DSM-V (Diagnostic and Statistical Manual Fifth Edition)
What are the changes from DSM -IV?
– Diagnosis of ASD (Autism Spectrum Disorder) will be given instead of autistic disorder, Asperger’s disorder, childhood disintegrative disorder and PDD-NOS (pervasive developmental disorder not otherwise specified)
– There were 3 main pillars of impairments has been reduced to 2
- social communication and interaction
- restricted, repetitive patterns of behaviour, interests, or activities
– Sensory behaviours are included in the criteria
– Symptoms must be present from early childhood
What will happen to someone who currently has a diagnosis of Asperger syndrome?
If you currently have a diagnosis of Asperger syndrome or Asperger disorder, this will not change. You will continue to receive the same services and same access accommodations.
In future, under DSM-5, people would get a diagnosis of ‘autism spectrum disorder’ rather than any of the current DSM diagnostic terms, which include ‘autistic disorder’, ‘Asperger disorder’ and ‘PDD-NOS’. However, most diagnoses in the UK are based on the International Classification of Diseases (ICD), published by the World Health Organisation, or other criteria, such as those developed by Professor Christopher Gillberg.

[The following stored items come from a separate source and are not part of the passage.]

(* ===== verification/Fs.v ===== *)
(** * Fs: the file operations of [lion-utility/src/fs/mod.rs]

    Each function is an [async fn] that hands one call of [std::fs] to the blocking pool
    and waits on the join handle.  What a call answers and does to the files is a
    parameter; the call is one step of the worker that makes it, and completing the join
    state with its answer the next.  The join state of a future is named after the future.  Other code uses the same pool: its closures may do anything to the files, and
    may panic. *)

From S2P Require Import Prelude BlockingPool.
Import Pool.

Module Fs.

Section fs.
Context {Path FS A : Type}.

(** A call of [std::fs], one for each function. *)
Inductive Request :=
  | ReadToString (path : Path) | Read (path : Path) | Write (path : Path) (data : list Z)
  | Metadata (path : Path) | RemoveFile (path : Path) | CreateDirAll (path : Path)
  | Rename (from to : Path) | Copy (from to : Path) | Canonicalize (path : Path)
  | CreateDir (path : Path) | HardLink (original link : Path) | ReadDir (path : Path)
  | ReadLink (path : Path) | RemoveDir (path : Path) | RemoveDirAll (path : Path)
  | SymlinkMetadata (path : Path).

(** A future of the module: not polled yet, in its first poll (on thread [p]), waiting on
    the join handle, finished, dropped (after its first poll, or before). *)
Inductive FsFuture :=
  | Unresumed (q : Request) | Spawning (q : Request) (p : nat) | Awaiting (q : Request)
  | Returned (q : Request) (v : A) | Dropped (q : Request) (polled : bool).

Definition read_to_string (path : Path) : FsFuture := Unresumed (ReadToString path).
Definition read (path : Path) : FsFuture := Unresumed (Read path).
Definition write (path : Path) (data : list Z) : FsFuture := Unresumed (Write path data).
Definition metadata (path : Path) : FsFuture := Unresumed (Metadata path).
Definition remove_file (path : Path) : FsFuture := Unresumed (RemoveFile path).
Definition create_dir_all (path : Path) : FsFuture := Unresumed (CreateDirAll path).
Definition rename (from to : Path) : FsFuture := Unresumed (Rename from to).
Definition copy (from to : Path) : FsFuture := Unresumed (Copy from to).
Definition canonicalize (path : Path) : FsFuture := Unresumed (Canonicalize path).
Definition create_dir (path : Path) : FsFuture := Unresumed (CreateDir path).
Definition hard_link (original link : Path) : FsFuture := Unresumed (HardLink original link).
Definition read_dir (path : Path) : FsFuture := Unresumed (ReadDir path).
Definition read_link (path : Path) : FsFuture := Unresumed (ReadLink path).
Definition remove_dir (path : Path) : FsFuture := Unresumed (RemoveDir path).
Definition remove_dir_all (path : Path) : FsFuture := Unresumed (RemoveDirAll path).
Definition symlink_metadata (path : Path) : FsFuture := Unresumed (SymlinkMetadata path).
(** The delivery loop of [deliver_one] and of [signal_n]: signal the kernel until it wakes an id
    that still has a waker (set its flag, take the waker), or stores a permit. *)
Fixpoint deliver (fuel : nat) (v : V) p fl : option (option Z * Pool * gmap nat V) :=
  match fuel with
  | 0 => None
  | S fuel' =>
      match signal_step (kernel p) 0 with
      | (Woke wid, k) =>
          let p1 := set_kernel p k in
          match position (wakers p1) wid with
          | Some pos =>
              match wakers p1 !! pos with
              | Some (_, flag, waker) =>
                  Some (Some waker, set_wakers p1 (delete pos (wakers p1)), <[flag := v]> fl)
              | None => None
              end
          | None => deliver fuel' v p1 fl
          end
      | (Stored, k) => Some (None, set_kernel p k, fl)
      end
  end.

(** Each round takes an id from the queue, or stores a permit. *)
Definition deliver_fuel p : nat := S (length (queue (kernel p))).

(** The first poll of a future: the kernel decides between ready and parked. *)
Definition first_poll p loc f (waker : Z) : WaitAction * Pool * Waiting :=
  let wid := next_id p in
  match wait_step (kernel p) wid with
  | (Ready, k) =>
      (Ready, mkPool k (wakers p) (wrap64 (wid + 1)), mkWaiting wid (parked f) (completed f))
  | (Park pid, k) =>
      (Park pid, mkPool k (wakers p ++ [(pid, loc, waker)]) (wrap64 (wid + 1)),
       mkWaiting wid true (completed f))
  end.

(** The poll of a parked future: its stored waker is replaced. *)
Definition refresh p f (waker : Z) : Pool :=
  match position (wakers p) (id f) with
  | Some pos => set_wakers p (alter (λ e, (e.1, waker)) pos (wakers p))
  | None => p
  end.

(** The drop of a parked future: leave the queue, and the wakers if it was still queued. *)
Definition withdraw p f : bool * Pool :=
  match remove_step (kernel p) (id f) with
  | (true, k) =>
      let p1 := set_kernel p k in
      (true, match position (wakers p1) (id f) with
             | Some pos => set_wakers p1 (delete pos (wakers p1))
             | None => p1
             end)
  | (false, k) => (false, set_kernel p k)
  end.
(** ** The receiver *)

Record recv_ok cap g m np r (waker : Z) (res : rx_result) g' r' (o : option Z) : Prop := {
  ro_chan : chan_inv cap g' m np 0;
  ro_next : tx_next_id g' = tx_next_id g;
  ro_tx : ∀ i w, (i, w) ∈ tx_wakers g → (i, w) ∈ tx_wakers g' ∨ w ∈ option_list o;
  ro_res : match res with
           | RxValue v => buffer g = v :: buffer g' ∧ rx_waker g' = rx_waker g ∧ rx_done r' = true
           | RxClosed => buffer g = [] ∧ buffer g' = [] ∧ sender_count g = 0 ∧
               rx_waker g' = rx_waker g ∧ rx_done r' = true
           | RxPending => buffer g = [] ∧ buffer g' = [] ∧ sender_count g ≠ 0 ∧
               rx_waker g' = Some waker ∧ rx_parked r' = true ∧ rx_done r' = rx_done r
           end;
}.

Lemma recv_loop_ok cap g m np r waker fuel :
  chan_inv cap g m np 0 → Z.to_nat (permit (rx_kernel g)) < fuel →
  ∃ res g' r' o, recv_loop fuel g r waker = Some (res, g', r', o) ∧
    recv_ok cap g m np r waker res g' r' o.
Proof.
  revert g. induction fuel as [|fuel IH]; intros g Hi Hlen; [lia|].
  pose proof Hi as [Hwf Hcap Hbuf Hres Htx Hhint Hrx Hrxp]. simpl.
  destruct (Channel.pop (ckernel g)) as [[] c] eqn:Ep.
  { destruct (take_spec cap g m np 0 c Hi ltac:(lia) Ep) as (v & b & o & k' & ws' & Hb & -> & Hi' & Hkp).
    eexists (RxValue v), _, _, o. split; [done|]. by split. }
  destruct (Channel.pop_spec _ _ _ Hwf Ep) as (_ & _ & _ & Hb0 & ->).
  replace (set_data g (ckernel g) (buffer g)) with g by by destruct g.
  assert (Hb : buffer g = []).
  { apply nil_length_inv. symmetry in Hb0. apply Z.ltb_ge in Hb0. lia. }
  case_decide as Hsc.
  { eexists RxClosed, g, _, None. split; [done|]. split; try done. by left. }
  destruct (rx_parked r) eqn:Erp.
  { eexists RxPending, _, r, None. split; [done|]. split; try done. by left. }
  unfold wait_step. simpl. destruct (Z.ltb_spec 0 (permit (rx_kernel g))) as [Hpos|Hneg].
  - match goal with |- context [recv_loop fuel ?g1 r waker] => destruct (IH g1) as (res & g' & r' & o & Hr & Hok) end.
    + split; try done. simpl. lia.
    + simpl. lia.
    + exists res, g', r', o. split; [done|]. destruct Hok as [H1 H2 H3 H4]. by split.
  - eexists RxPending, _, _, None. split; [done|]. split; try done. by left.
Qed.

(** ** Closing *)

Lemma close_chan cap g m np : chan_inv cap g m np 0 → chan_inv cap (snd (close g)) m np 0.
Proof.
  intros [Hwf Hcap Hbuf Hres Htx Hhint Hrx Hrxp]. split; simpl; try done. by eapply tx_inv_close.
Qed.
End step.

Will this change in DSM affects the prevalence of Autism?
Below are some studies:
- Studies shown 91% of those previously diagnosed as PDD(NOS) is now Autism
- A study, published in April 2012 using a preliminary version of the new DSM-5 autism spectrum criteria found about 75 percent of patients who had been diagnosed with Asperger’s under the old criteria would no longer qualify for a diagnosis, raising the possibility that they could lose access to services, such as special education in schools.
- Some studies seem to show no significant difference in the diagnosis levels with the new criteria.